Report all lines in the records that hold the string "induction".

-- Opening Marker --

Lemma rem_range r n : 0 <= r -> 0 < n -> 0 <= Z.rem r n < n.
Proof. intros. apply Z.rem_bound_pos; lia. Qed.
Lemma x_length len : 0 <= len -> Z.of_nat (length (repeat (char_of_Z 120) (Z.to_nat len))) = len.
Proof. intros. rewrite repeat_length. lia. Qed.

Lemma client1_big_ok k rs l :
  good (k + Z.of_nat (length rs)) l -> 1 <= k -> random_numbers rs ->
  exists l', client1_big rs l = Ret l' /\ good k l'.
Proof.
  intros Hg Hk Hrs. revert l Hg. induction Hrs as [|r rs Hr _ IH]; intros l Hg; simpl.
  - exists l. split; [done|]. eapply good_less; [|exact Hg]. simpl. lia.
  - pose proof (rem_range r 2000 Hr ltac:(lia)).
    destruct (call_25_ok (k + Z.of_nat (length rs)) (Z.rem r 2000) [] l) as (l' & -> & Hg');
      [eapply good_less; [|exact Hg]; simpl; lia|lia|lia|].
    cbn [mbind outcome_bind Z.eqb verify]. rewrite x_length, Z.eqb_refl by lia. by apply IH.
Qed.
Lemma client2_ok k rs l :
  good (k + Z.of_nat (length rs)) l -> 1 <= k -> random_numbers rs ->
  exists l', client2 rs l = Ret l' /\ good k l'.
Proof.
  intros Hg Hk Hrs. revert l Hg. induction Hrs as [|r rs Hr _ IH]; intros l Hg; simpl.
  - exists l. split; [done|]. eapply good_less; [|exact Hg]. simpl. lia.
  - pose proof (rem_range r 2000 Hr ltac:(lia)).
    destruct (call_25_ok (k + Z.of_nat (length rs)) (Z.rem r 2000) [] l) as (l' & -> & Hg');
      [eapply good_less; [|exact Hg]; simpl; lia|lia|lia|].
    cbn [mbind outcome_bind Z.eqb verify]. rewrite x_length, Z.eqb_refl by lia. by apply IH.
Qed.
Lemma diff_timespec_ok st en : 0 <= tv_sec en - tv_sec st < 2 ^ 20 -> exists d, diff_timespec en st = Ret d.
Proof.
  intros Ht. unfold diff_timespec. destruct (tv_sec en >? tv_sec st) eqn:E.
  - rewrite (s32_id ((tv_sec en - tv_sec st) * 1000)) by (unfold is_s32; lia).
    rewrite (proj2 (Z.eqb_neq ((tv_sec en - tv_sec st) * 1000) 0)) by lia. eexists. reflexivity.
  - rewrite (proj2 (Z.eqb_eq (tv_sec en) (tv_sec st))) by lia. eexists. reflexivity.
Qed.
Lemma client1_order_ok k rs l :
  good (k + Z.of_nat (length rs)) l -> 1 <= k -> Forall timed rs ->
  exists l', client1_order rs l = Ret l' /\ good k l'.
Proof.
  intros Hg Hk Hrs. revert l Hg. induction Hrs as [|[[[r1 r2] st] en] rs (Hr1 & Hr2 & Ht) _ IH]; intros l Hg; simpl.
  - exists l. split; [done|]. eapply good_less; [|exact Hg]. simpl. lia.
  - pose proof (rem_range r2 1000 Hr2 ltac:(lia)). destruct (diff_timespec_ok st en Ht) as [diff Hdiff].
    set (b := negb (Z.rem r1 2 =? 0)).
    destruct (call_int_ok (k + Z.of_nat (length rs)) (if b then 23 else 24) (if b then 1 else 2)
      (Z.rem r2 1000) 0 l) as (l' & -> & Hg');
      [eapply good_less; [|exact Hg]; simpl; lia|lia|lia|destruct b; [left|right]; done|].
    cbn [mbind outcome_bind]. rewrite Hdiff. cbn [mbind outcome_bind Z.eqb verify]. destruct b; rewrite Z.eqb_refl; by apply IH.
Qed.
Lemma client3_ok k l : good (k + 4) l -> 1 <= k -> exists l', client3 l = Ret l' /\ good k l'.
Proof.
  intros Hg Hk. unfold client3.
  assert (forall js l, good (k + Z.of_nat (length js)) l -> Forall (fun j => 0 <= j < 4) js ->
    exists l', client3_loop js l = Ret l' /\ good k l') as Hloop.
  { intros js l0 Hg0 Hjs. revert l0 Hg0. induction Hjs as [|j js Hj _ IH]; intros l0 Hg0; simpl.
    - exists l0. split; [done|]. eapply good_less; [|exact Hg0]. simpl. lia.
    - destruct (call_int_ok (k + Z.of_nat (length js)) 24 2 j 0 l0) as (l' & -> & Hg');
        [eapply good_less; [|exact Hg0]; simpl; lia|lia|lia|by right|].
      cbn [mbind outcome_bind]. rewrite Z.eqb_refl, orb_true_r. by apply IH. }
  apply Hloop; [done|]. repeat constructor; lia.
Qed.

-- Closing Marker --

Answer space ▸
  intros Hg Hk Hrs. revert l Hg. induction Hrs as [|r rs Hr _ IH]; intros l Hg; simpl.
  intros Hg Hk Hrs. revert l Hg. induction Hrs as [|r rs Hr _ IH]; intros l Hg; simpl.
  intros Hg Hk Hrs. revert l Hg. induction Hrs as [|[[[r1 r2] st] en] rs (Hr1 & Hr2 & Ht) _ IH]; intros l Hg; simpl.
  { intros js l0 Hg0 Hjs. revert l0 Hg0. induction Hjs as [|j js Hj _ IH]; intros l0 Hg0; simpl.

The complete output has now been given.